■ **TASK BRIEF**:
Could you filter the records below and keep only the lines with the word "evaluator"?

■ **Stored items**:
(* ===== verification/ConstExpr.v ===== *)
(** * Extended constant expressions

    The evaluator of [init_expr] is a stack machine over the expression's bytes.
    Here constant expressions are trees with a meaning and an encoding, and the
    machine is shown to compute the meaning of every encoded tree that fits its
    stack.  The LEB128 readers of the machine, separate code from the parser's,
    are shown to invert the encoders of [Leb128]. *)
From Stdlib Require Import ZArith Lia Bool String.
From stdpp Require Import base list numbers decidable option.
From S2P Require Import Prelude Leb128 Types InitExpr.
Import Leb Opcode.

(** ** The readers *)
Lemma wrap_shift w sh x : 0 <= sh <= w -> wrap w (Z.shiftl x sh) = Z.shiftl (wrap (w - sh) x) sh.
Proof.
  intros H. unfold wrap. rewrite !Z.shiftl_mul_pow2 by lia.
  replace (2 ^ w) with (2 ^ (w - sh) * 2 ^ sh) by (rewrite <- Z.pow_add_r by lia; f_equal; lia).
  apply Z.mul_mod_distr_r; apply Z.pow_nonzero; lia.
Qed.

(** A value shifted above [sh] bits already read, truncated to [w] bits. *)
Lemma lor_wrap_shift w v x sh : 0 <= sh < w -> in_u sh v ->
  Z.lor v (wrap w (Z.shiftl x sh)) = wrap w (v + x * 2 ^ sh).
Proof.
  intros Hs Hv. rewrite wrap_shift, lor_add by (auto; lia).
  assert (E : 2 ^ w = 2 ^ (w - sh) * 2 ^ sh) by (rewrite <- Z.pow_add_r by lia; f_equal; lia).
  pose proof (wrap_range (w - sh) ltac:(lia) x) as Hr. unfold in_u in *.
  rewrite <- (wrap_small w (v + wrap _ _ * _)) by (unfold in_u; nia).
  replace (v + x * 2 ^ sh) with (v + wrap (w - sh) x * 2 ^ sh + x / 2 ^ (w - sh) * 2 ^ w).
  - symmetry. now apply wrap_add_pow.
  - unfold wrap. rewrite E. pose proof (Z.div_mod x (2 ^ (w - sh)) ltac:(apply Z.pow_nonzero; lia)). nia.
Qed.

Section Readers.
Context {S : Type}.

Lemma leb_loop_val w bs : leb_wf bs -> forall rest v sh (s : S),
  0 <= sh -> sh + 7 * (Z.of_nat (length bs) - 1) < w -> in_u sh v ->
  exists l, list.last bs = Some l /\
    InitExpr.leb_loop w (bs ++ rest) v sh s = Ok (wrap w (v + leb_val bs * 2 ^ sh), sh + 7 * Z.of_nat (length bs), l, rest) s.
Proof.
  induction 1 as [b Hb|b bs Hb Hbs IH]; intros rest v sh s Hsh Hw Hv;
    cbn [length app InitExpr.leb_loop leb_val] in *; destruct (Z.leb_spec w sh);
    try (pose proof (leb_wf_len bs Hbs)); try lia;
    rewrite lor_wrap_shift, land127, cont_flag by (auto; lia).
  - exists b. split; [reflexivity|]. destruct (Z.ltb_spec b 128); [|lia]. cbn [negb].
    unfold ret. rewrite Z.mul_0_r, Z.add_0_r. reflexivity.
  - destruct (Z.ltb_spec b 128); [lia|]. cbn [negb].
    assert (Hm : 0 <= b mod 128 < 128) by (apply Z.mod_pos_bound; lia).
    assert (E7 : 2 ^ (sh + 7) = 128 * 2 ^ sh) by (rewrite Z.pow_add_r by lia; lia).
    assert (Hv1 : in_u (sh + 7) (v + b mod 128 * 2 ^ sh)) by (unfold in_u in *; nia).
    assert (2 ^ (sh + 7) <= 2 ^ w) by (apply Z.pow_le_mono_r; lia).
    rewrite wrap_small by (unfold in_u in *; lia).
    destruct (IH rest _ (sh + 7) s ltac:(lia) ltac:(lia) Hv1) as (l & El & ->).
    exists l. split; [destruct bs; [inversion Hbs|exact El]|].
    replace (v + (b mod 128 + 128 * leb_val bs) * 2 ^ sh) with (v + b mod 128 * 2 ^ sh + leb_val bs * 2 ^ (sh + 7)) by lia.
    do 4 f_equal. lia.
Qed.

Lemma read_leb_u_val w bs rest (s : S) : leb_wf bs -> 7 * (Z.of_nat (length bs) - 1) < w ->
  InitExpr.read_leb_u w (bs ++ rest) s = Ok (wrap w (leb_val bs), rest) s.
Proof.
  intros Hbs Hl. destruct (leb_loop_val w bs Hbs rest 0 0 s) as (l & _ & E); [lia|lia|unfold in_u; lia|].
  unfold InitExpr.read_leb_u. rewrite (bind_Ok _ _ _ _ _ E). rewrite Z.mul_1_r. reflexivity.
Qed.

(** The signed reader, except at the one length where it negates [INT64_MIN]. *)
Lemma read_leb_s_val w bs rest (s : S) : leb_wf bs -> 7 * (Z.of_nat (length bs) - 1) < w -> 0 < w ->
  7 * Z.of_nat (length bs) <> w - 1 \/ 0 <= leb_sval bs ->
  InitExpr.read_leb_s w (bs ++ rest) s = Ok (signed w (wrap w (leb_sval bs)), rest) s.
Proof.
  intros Hbs Hl Hw Hn. destruct (leb_loop_val w bs Hbs rest 0 0 s) as (l & El & E); [lia|lia|unfold in_u; lia|].
  destruct (leb_sval_val bs Hbs) as (l' & El' & Hl' & Hs). rewrite El in El'. injection El' as <-.
  pose proof (leb_val_bound bs) as Hb.
  unfold InitExpr.read_leb_s. rewrite (bind_Ok _ _ _ _ _ E), Z.mul_1_r, !Z.add_0_l, sign_flag by assumption.
  set (sh := 7 * Z.of_nat (length bs)) in *. destruct (Z.ltb_spec sh w) as [Hsh|Hsh]; cbn [andb].
  - destruct (l <? 64) eqn:E64; cbn [negb]; [now rewrite Hs, Z.sub_0_r|].
    destruct (Z.eqb_spec sh (w - 1)); [lia|].
    assert (2 ^ sh <= 2 ^ w) by (apply Z.pow_le_mono_r; lia).
    rewrite (wrap_small w (leb_val bs)) by (unfold in_u; lia).
    replace (- Z.shiftl 1 sh) with (Z.shiftl (-1) sh) by (rewrite !Z.shiftl_mul_pow2 by lia; lia).
    rewrite lor_wrap_shift by (auto; lia). rewrite Hs. unfold ret. do 4 f_equal.
  - destruct (l <? 64); [now rewrite Hs, Z.sub_0_r|]. unfold ret. do 3 f_equal. rewrite Hs.
    replace (2 ^ sh) with (2 ^ (sh - w) * 2 ^ w) by (rewrite <- Z.pow_add_r by lia; f_equal; lia).
    rewrite <- (wrap_add_pow w (leb_val bs - _) (2 ^ (sh - w))). f_equal. lia.
Qed.
End Readers.

(** ** Instructions and trees

    A constant is kept as the bytes of its immediate, so that every encoding
    the parser accepts is covered, the longer ones included. *)
Inductive arith_op := OpAdd | OpSub | OpMul.

Inductive const_instr :=
  | KConst (w : width) (imm : list Z)
  | KGlobal (imm : list Z)
  | KArith (w : width) (op : arith_op).

Inductive const_expr :=
  | ELeaf (w : width) (imm : list Z)
  | EGlobal (imm : list Z)
  | EArith (w : width) (op : arith_op) (a b : const_expr).

Definition bits (w : width) : Z := match w with W32 => 32 | W64 => 64 end.
Definition op_fun (op : arith_op) : Z -> Z -> Z :=
  match op with OpAdd => Z.add | OpSub => Z.sub | OpMul => Z.mul end.
Definition op_byte (w : width) (op : arith_op) : Z :=
  match w, op with
  | W32, OpAdd => InitExpr.op_i32_add | W32, OpSub => InitExpr.op_i32_sub | W32, OpMul => InitExpr.op_i32_mul
  | W64, OpAdd => InitExpr.op_i64_add | W64, OpSub => InitExpr.op_i64_sub | W64, OpMul => InitExpr.op_i64_mul
  end.

(** The bytes of an instruction and of a sequence. *)
Definition instr_bytes (i : const_instr) : list Z :=
  match i with
  | KConst W32 imm => InitExpr.op_i32_const :: imm
  | KConst W64 imm => InitExpr.op_i64_const :: imm
  | KGlobal imm => InitExpr.op_get_global :: imm
  | KArith w op => [op_byte w op]
  end.
Definition code_bytes (code : list const_instr) : list Z := code ≫= instr_bytes.

(** Immediates as the binary format has them. *)
Definition imm_wf (w : width) (imm : list Z) : Prop :=
  leb_wf imm /\ (length imm <= bytes_needed (bits w))%nat.
Definition instr_wf (i : const_instr) : Prop :=
  match i with
  | KConst w imm => imm_wf w imm /\ in_s (bits w) (leb_sval imm)
  | KGlobal imm => imm_wf W32 imm /\ in_u 32 (leb_val imm)
  | KArith _ _ => True
  end.

(** Post-order code of a tree, and the operand stack it needs. *)
Fixpoint code_of (e : const_expr) : list const_instr :=
  match e with
  | ELeaf w imm => [KConst w imm]
  | EGlobal imm => [KGlobal imm]
  | EArith w op a b => code_of a ++ code_of b ++ [KArith w op]
  end.
Fixpoint depth (e : const_expr) : nat :=
  match e with
  | ELeaf _ _ | EGlobal _ => 1
  | EArith _ _ a b => Nat.max (depth a) (S (depth b))
  end.

(** The WebAssembly value of a tree: arithmetic on the [w]-bit operands. *)
Definition operand (w : width) (x : Z) : Z := signed (bits w) (wrap (bits w) x).
Fixpoint value (globals : list init_expr) (e : const_expr) : Z :=
  match e with
  | ELeaf _ imm => leb_sval imm
  | EGlobal imm => match vec_lookup globals (leb_val imm) with
                   | Some g => signed 64 (ev_i64 (ie_value g))
                   | None => 0
                   end
  | EArith w op a b => operand w (op_fun op (operand w (value globals a)) (operand w (value globals b)))
  end.

(** The globals a tree names exist, no intermediate result overflows its width,
    and no 64-bit constant is the 9-byte negative one the reader cannot read. *)
Definition readable (w : width) (imm : list Z) : Prop :=
  7 * Z.of_nat (length imm) <> bits w - 1 \/ 0 <= leb_sval imm.
Fixpoint evaluable (globals : list init_expr) (e : const_expr) : Prop :=
  match e with
  | ELeaf w imm => readable w imm
  | EGlobal imm => leb_val imm < vec_size globals
  | EArith w op a b =>
      evaluable globals a /\ evaluable globals b /\
      in_s (bits w) (op_fun op (operand w (value globals a)) (operand w (value globals b)))
  end.

Section Machine.
Context {St : Type} (globals : list init_expr).

Lemma step_op_const w imm rest st (s : St) : instr_wf (KConst w imm) -> readable w imm ->
  InitExpr.step_op globals (match w with W32 => InitExpr.op_i32_const | W64 => InitExpr.op_i64_const end) (imm ++ rest) st s
  = bind (InitExpr.push st (leb_sval imm)) (fun st' => ret (Some (rest, st'))) s.
Proof.
  intros [[Hbs Hl] Hv] Hr.
  assert (E : InitExpr.read_leb_s (bits w) (imm ++ rest) s = Ok (leb_sval imm, rest) s).
  { rewrite read_leb_s_val; [|assumption|destruct w; cbn in *; lia|destruct w; cbn; lia|exact Hr].
    now rewrite signed_wrap by (auto; destruct w; cbn; lia). }
  destruct w; unfold InitExpr.step_op; cbn [Z.eqb InitExpr.op_i32_const InitExpr.op_i64_const Pos.eqb];
    cbn [bits] in E; now rewrite (bind_Ok _ _ _ _ _ E).
Qed.

Lemma step_op_global imm rest st (s : St) : instr_wf (KGlobal imm) -> leb_val imm < vec_size globals ->
  InitExpr.step_op globals InitExpr.op_get_global (imm ++ rest) st s
  = bind (InitExpr.push st (value globals (EGlobal imm))) (fun st' => ret (Some (rest, st'))) s.
Proof.
  intros [[Hbs Hl] Hv] Hr. unfold InitExpr.step_op.
  cbn [Z.eqb InitExpr.op_i32_const InitExpr.op_i64_const InitExpr.op_get_global Pos.eqb].
  erewrite bind_Ok by (apply read_leb_u_val; [assumption|cbn in *; lia]). cbn [fst snd value].
  rewrite wrap_small by assumption.
  destruct (vec_lookup_range globals (leb_val imm)) as [g ->]; [unfold in_u in Hv; lia|reflexivity].
Qed.

Lemma step_op_arith w op a b rest st (s : St) :
  (length st < InitExpr.max_stack)%nat ->
  in_s (bits w) (op_fun op (operand w a) (operand w b)) ->
  InitExpr.step_op globals (op_byte w op) rest (b :: a :: st) s
  = Ok (Some (rest, operand w (op_fun op (operand w a) (operand w b)) :: st)) s.
Proof.
  intros Hl Hs. unfold operand at 1. rewrite signed_wrap by (auto; destruct w; cbn; lia).
  assert (E : InitExpr.arith (bits w) (op_fun op) (b :: a :: st) s
              = Ok (op_fun op (operand w a) (operand w b) :: st) s).
  { unfold InitExpr.arith, InitExpr.signed_arith, bind, InitExpr.pop2, ret.
    fold (operand w a) (operand w b). unfold in_s in Hs.
    destruct (Z.leb_spec (- 2 ^ (bits w - 1)) (op_fun op (operand w a) (operand w b))); [|lia].
    destruct (Z.ltb_spec (op_fun op (operand w a) (operand w b)) (2 ^ (bits w - 1))); [|lia]. cbn [andb].
    unfold InitExpr.push, bind. apply Nat.ltb_lt in Hl. now rewrite Hl. }
  destruct w, op; exact (bind_Ok _ _ _ _ _ E).
Qed.

(** The machine with as much fuel as there are bytes. *)
Definition run_all (raw st : list Z) : M St (list Z) := InitExpr.run (length raw) globals raw st.

Lemma run_all_cons op raw st s :
  run_all (op :: raw) st s =
  bind (InitExpr.step_op globals op raw st)
       (fun r => match r with Some (raw', st') => run_all raw' st' | None => ret st end) s.
Proof.
  unfold run_all. cbn [length InitExpr.run]. unfold bind.
  destruct (InitExpr.step_op globals op raw st s) as [[[raw' st']|] s1|e s1|] eqn:E; try reflexivity.
  apply InitExpr.step_op_shorter in E. apply InitExpr.run_fuel; lia.
Qed.

Definition stack_overflow : exn := Exn wasm_interpreter_exception "init_expr: stack overflow".

Lemma run_all_push op raw rest v st s :
  InitExpr.step_op globals op raw st s = bind (InitExpr.push st v) (fun st' => ret (Some (rest, st'))) s ->
  run_all (op :: raw) st s =
  if (length st + 1 <=? InitExpr.max_stack)%nat then run_all rest (v :: st) s else Throw stack_overflow s.
Proof.
  intros E. rewrite run_all_cons. unfold bind in *. rewrite E. unfold InitExpr.push, bind, psizam_assert.
  replace (length st + 1 <=? InitExpr.max_stack)%nat with (length st <? InitExpr.max_stack)%nat
    by (rewrite Nat.add_1_r; reflexivity).
  now destruct (_ <? _)%nat.
Qed.

Lemma code_bytes_app c1 c2 : code_bytes (c1 ++ c2) = code_bytes c1 ++ code_bytes c2.
Proof. apply bind_app. Qed.

(** The code of a tree pushes the tree's value, or overflows the stack when the
    tree is too deep for what is left of it. *)
Lemma run_code e : Forall instr_wf (code_of e) -> evaluable globals e -> forall rest st s,
  run_all (code_bytes (code_of e) ++ rest) st s =
  if (length st + depth e <=? InitExpr.max_stack)%nat then run_all rest (value globals e :: st) s
  else Throw stack_overflow s.
Proof.
  induction e as [w imm|imm|w op a IHa b IHb]; intros Hwf Hev rest st s; cbn [code_of depth] in *.
  - apply Forall_inv in Hwf. replace (code_bytes _ ++ rest) with
      ((match w with W32 => InitExpr.op_i32_const | W64 => InitExpr.op_i64_const end) :: imm ++ rest)
      by (destruct w; unfold code_bytes; simpl; now rewrite app_nil_r).
    apply run_all_push. now apply step_op_const.
  - apply Forall_inv in Hwf. cbn [code_bytes mbind list_bind instr_bytes app]. rewrite app_nil_r.
    apply run_all_push. now apply step_op_global.
  - cbn [code_of evaluable] in *. destruct Hev as (Ha & Hb & Hs).
    apply Forall_app in Hwf as [Wa Wb]. apply Forall_app in Wb as [Wb _].
    rewrite !code_bytes_app, <- !app_assoc, IHa by assumption.
    destruct (Nat.leb_spec (length st + depth a) InitExpr.max_stack) as [La|La].
    2:{ rewrite (proj2 (Nat.leb_gt _ _)) by lia. reflexivity. }
    rewrite IHb by assumption. cbn [length].
    replace (S (length st) + depth b)%nat with (length st + S (depth b))%nat by lia.
    destruct (Nat.leb_spec (length st + S (depth b)) InitExpr.max_stack) as [Lb|Lb].
    2:{ rewrite (proj2 (Nat.leb_gt _ _)) by lia. reflexivity. }
    rewrite (proj2 (Nat.leb_le _ _)) by lia. cbn [code_bytes mbind list_bind instr_bytes app].
    rewrite run_all_cons. unfold bind. rewrite step_op_arith by (auto; lia). reflexivity.
Qed.

End Machine.

Definition encoded (e : const_expr) : list Z := code_bytes (code_of e) ++ [InitExpr.op_end].

(** The evaluator of extended constant expressions computes the WebAssembly
    value of every well-formed expression whose globals exist and whose
    intermediate results do not overflow, for any encoding of its constants;
    an expression that needs more than 16 operands is refused with a stack
    overflow, and nothing else can happen. *)
Lemma evaluate_computes_value {St} globals e op v (s : St) :
  Forall instr_wf (code_of e) -> evaluable globals e ->
  InitExpr.evaluate globals {| ie_value := v; ie_opcode := op; ie_raw_expr := encoded e |} s =
  if (depth e <=? InitExpr.max_stack)%nat then Ok (wrap 64 (value globals e)) s else Throw stack_overflow s.
Proof.
  intros Hwf Hev. unfold InitExpr.evaluate. cbn [ie_raw_expr].
  pose proof (run_code globals e Hwf Hev [InitExpr.op_end] [] s) as E. cbn [length Nat.add] in E.
  fold (encoded e) in E. unfold run_all at 1 in E. unfold bind.
  destruct (encoded e) as [|b raw] eqn:Ee.
  { apply app_eq_nil in Ee as [_ Ee]. discriminate. }
  rewrite E. destruct (_ <=? _)%nat; reflexivity.
Qed.

(** Well-formedness of a concrete instruction. *)
Ltac solve_instr :=
  match goal with
  | |- instr_wf (KArith _ _) => exact I
  | |- _ => split; [split; [repeat (first [apply leb_last; lia|apply leb_more; [lia|]])|apply Nat.leb_le; reflexivity]
                   |split; vm_compute; [discriminate|reflexivity]]
  end.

■ **SOLUTION TO THE EXERCISE**:
    The evaluator of [init_expr] is a stack machine over the expression's bytes.
(** The evaluator of extended constant expressions computes the WebAssembly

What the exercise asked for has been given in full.